## Work item
Transcribe the data below verbatim from the line with "Definition ValidID (s" to the line with "Proof. by destruct b; vm_compute. Qed.". Include both of those lines.

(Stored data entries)
#####

(* ===== verification/Ident.v ===== *)
(** * Identifiers and artifact names

    src/internal/pgo/id.go, and the artifact names of rounds.go and sweeper.go.
    The identifier of a Collection is opaque, so what matters of it is its
    grammar: every generated identifier satisfies it, and the object name the
    rounds store a profile under is read back by the sweeper as that
    identifier. *)

From S2P Require Import Prelude Effects.

Definition idAlphabet : string := "0123456789abcdefghjkmnpqrstvwxyz".

Definition idLength : nat := 20.

(** [idAlphabet[b & 0x1f]]; the index is below 32, so the default is never taken. *)
Definition idChar (b : Byte.byte) : ascii :=
  match String.get (N.to_nat (N.land (Byte.to_N b) 31)) idAlphabet with
  | Some c => c
  | None => "0"%char
  end.

Fixpoint string_of_chars (l : list ascii) : string :=
  match l with
  | [] => EmptyString
  | c :: l' => String c (string_of_chars l')
  end.

(** What [newID] makes of the bytes crypto/rand gave it. *)
Definition idOfBytes (buf : list Byte.byte) : string := string_of_chars (idChar <$> buf).

(** [newID]. *)
Definition newID {V St} : prog V St string :=
  buf ← call (Rand idLength);
  mret (idOfBytes buf).

(** [isIDChar]: the loop over the alphabet. *)
Fixpoint isIDChar_in (alphabet : string) (c : ascii) : bool :=
  match alphabet with
  | EmptyString => false
  | String d rest => if decide (d = c) then true else isIDChar_in rest c
  end.

Definition isIDChar (c : ascii) : bool := isIDChar_in idAlphabet c.

Definition ValidID (s : string) : bool :=
  if negb (String.length s =? idLength)%nat then false
  else all_bytes isIDChar s.

(** [artifactSuffix], and the object name [Rounds.finish] stores a profile
    under: ["%s-%d.pprof"] of the identifier and the attempt. *)
Definition artifactSuffix : string := ".pprof".

Definition artifactName (id : string) (attempt : Z) : string :=
  id +:+ "-" +:+ pretty attempt +:+ artifactSuffix.

(** [collectionOf]: the Collection an artifact name belongs to. *)
Definition collectionOf (object : string) : option string :=
  match cut_suffix artifactSuffix object with
  | None => None
  | Some base =>
      match cut "-" base with
      | None => None
      | Some (id, attempt) =>
          if (String.eqb attempt EmptyString) || negb (ValidID id) then None
          else if all_bytes is_digit attempt then Some id else None
      end
  end.

(** ** Properties *)

Lemma string_of_chars_length (l : list ascii) : String.length (string_of_chars l) = length l.
Proof. induction l as [|c l IH]; simpl; [done|]. by rewrite IH. Qed.

Lemma all_bytes_string_of_chars f (l : list ascii) :
  all_bytes f (string_of_chars l) = forallb f l.
Proof. induction l as [|c l IH]; simpl; [done|]. by rewrite IH. Qed.

Lemma idChar_ok (b : Byte.byte) : isIDChar (idChar b) = true.
Proof. by destruct b; vm_compute. Qed.

Lemma ValidID_iff (s : string) :
  ValidID s = true <-> String.length s = idLength /\ all_bytes isIDChar s = true.
Proof.
  unfold ValidID. destruct (Nat.eqb_spec (String.length s) idLength); simpl; naive_solver.
Qed.

(** Whatever 20 bytes crypto/rand returns, the identifier [newID] makes of
    them satisfies the grammar [ValidID] that route matching accepts. *)
Theorem newID_valid (buf : list Byte.byte) :
  length buf = idLength -> ValidID (idOfBytes buf) = true.
Proof.
  intros Hlen. apply ValidID_iff. unfold idOfBytes.
  rewrite string_of_chars_length, length_fmap, all_bytes_string_of_chars. split; [done|].
  apply forallb_forall. intros c (b & -> & _)%list_elem_of_In%list_elem_of_fmap.
  apply idChar_ok.
Qed.

Lemma newID_valid_witness :
  length (replicate 20 Byte.xff) = idLength /\
  ValidID (idOfBytes (replicate 20 Byte.xff)) = true.
Proof. split; [reflexivity|]. apply (newID_valid (replicate 20 Byte.xff)). reflexivity. Defined.

(** How many of the 256 byte values map to a character. *)
Definition byte_preimages (c : ascii) : nat :=
  length (List.filter (fun n => match Byte.of_N n with
                                | Some b => bool_decide (idChar b = c)
                                | None => false
                                end) (N.of_nat <$> seq 0 256)).

Fixpoint chars_of (s : string) : list ascii :=
  match s with EmptyString => [] | String c s' => c :: chars_of s' end.

(** Every character of the alphabet is the image of exactly 8 of the 256 byte
    values, so a uniform byte gives a uniform character. *)
Lemma idChar_uniform : forallb (fun c => (byte_preimages c =? 8)%nat) (chars_of idAlphabet) = true.
Proof. vm_compute. reflexivity. Qed.

Lemma isIDChar_no_dash (s : string) : all_bytes isIDChar s = true -> has_byte "-" s = false.
Proof. intros H. by apply (all_bytes_no_byte isIDChar). Qed.

Lemma isIDChar_no_dot (s : string) : all_bytes isIDChar s = true -> has_byte "." s = false.
Proof. intros H. by apply (all_bytes_no_byte isIDChar). Qed.

(** The sweeper reads back, from the object name a round stored a profile
    under, the identifier of the Collection, for every valid identifier and
    every attempt number. *)
Theorem collectionOf_artifactName (id : string) (attempt : Z) :
  ValidID id = true -> 0 <= attempt -> collectionOf (artifactName id attempt) = Some id.
Proof.
  intros Hid Ha. pose proof (proj1 (ValidID_iff _) Hid) as [_ Hchars].
  unfold collectionOf, artifactName.
  replace (id +:+ "-" +:+ pretty attempt +:+ artifactSuffix)
    with ((id +:+ String "-" (pretty attempt)) +:+ artifactSuffix)
    by (rewrite str_app_assoc; done).
  rewrite cut_suffix_app, cut_app by by apply isIDChar_no_dash.
  rewrite Hid, (pretty_Z_digits _ Ha), orb_false_r.
  destruct (String.eqb_spec (pretty attempt) EmptyString) as [E|]; [|done].
  by apply pretty_Z_nonempty in E.
Qed.

Lemma collectionOf_artifactName_witness :
  (ValidID "0123456789abcdefghjk" = true /\ 0 <= 3) /\
  collectionOf (artifactName "0123456789abcdefghjk" 3) = Some "0123456789abcdefghjk".
Proof.
  split; [split; [reflexivity|lia]|].
  apply (collectionOf_artifactName "0123456789abcdefghjk" 3); [reflexivity|lia].
Defined.

(** Two attempts of one Collection, and two Collections, never share a name. *)
Theorem artifactName_inj (id id' : string) (a a' : Z) :
  ValidID id = true -> ValidID id' = true ->
  artifactName id a = artifactName id' a' -> id = id' /\ a = a'.
Proof.
  intros [_ H1]%ValidID_iff [_ H2]%ValidID_iff E. unfold artifactName in E.
  change ("-" +:+ pretty a +:+ artifactSuffix) with (String "-" (pretty a +:+ artifactSuffix)) in E.
  change ("-" +:+ pretty a' +:+ artifactSuffix) with (String "-" (pretty a' +:+ artifactSuffix)) in E.
  apply app_sep_inj in E as [-> E]; [|by apply isIDChar_no_dash..].
  apply str_app_inj_r in E. by apply (inj pretty) in E as ->.
Qed.

Lemma artifactName_inj_witness :
  ValidID "0123456789abcdefghjk" = true /\
  ("0123456789abcdefghjk" = "0123456789abcdefghjk" /\ 1 = 1).
Proof.
  split; [reflexivity|].
  apply (artifactName_inj "0123456789abcdefghjk" "0123456789abcdefghjk" 1 1); reflexivity.
Defined.

(** An object name the sweeper attributes to a Collection is one the rounds
    could have written for it, up to the numeral's leading zeros: a valid
    identifier, a dash, digits and the suffix. *)
Lemma collectionOf_Some (object id : string) :
  collectionOf object = Some id ->
  ValidID id = true /\
  exists attempt, attempt <> EmptyString /\ all_bytes is_digit attempt = true /\
    object = id +:+ "-" +:+ attempt +:+ artifactSuffix.
Proof.
  unfold collectionOf.
  destruct (cut_suffix artifactSuffix object) as [base|] eqn:E1; [|done].
  apply cut_suffix_Some in E1 as ->.
  destruct (cut "-" base) as [[i att]|] eqn:E2; [|done].
  apply cut_Some in E2 as [-> Hi].
  destruct (String.eqb_spec att EmptyString); [done|].
  destruct (ValidID i) eqn:Hid; [|done]. simpl.
  destruct (all_bytes is_digit att) eqn:Hd; [|done]. intros [= <-].
  split; [done|]. exists att. repeat split; [done|done|].
  by rewrite str_app_assoc.
Qed.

#####

## Output of the task
Definition ValidID (s : string) : bool :=
  if negb (String.length s =? idLength)%nat then false
  else all_bytes isIDChar s.

(** [artifactSuffix], and the object name [Rounds.finish] stores a profile
    under: ["%s-%d.pprof"] of the identifier and the attempt. *)
Definition artifactSuffix : string := ".pprof".

Definition artifactName (id : string) (attempt : Z) : string :=
  id +:+ "-" +:+ pretty attempt +:+ artifactSuffix.

(** [collectionOf]: the Collection an artifact name belongs to. *)
Definition collectionOf (object : string) : option string :=
  match cut_suffix artifactSuffix object with
  | None => None
  | Some base =>
      match cut "-" base with
      | None => None
      | Some (id, attempt) =>
          if (String.eqb attempt EmptyString) || negb (ValidID id) then None
          else if all_bytes is_digit attempt then Some id else None
      end
  end.

(** ** Properties *)

Lemma string_of_chars_length (l : list ascii) : String.length (string_of_chars l) = length l.
Proof. induction l as [|c l IH]; simpl; [done|]. by rewrite IH. Qed.

Lemma all_bytes_string_of_chars f (l : list ascii) :
  all_bytes f (string_of_chars l) = forallb f l.
Proof. induction l as [|c l IH]; simpl; [done|]. by rewrite IH. Qed.

Lemma idChar_ok (b : Byte.byte) : isIDChar (idChar b) = true.
Proof. by destruct b; vm_compute. Qed.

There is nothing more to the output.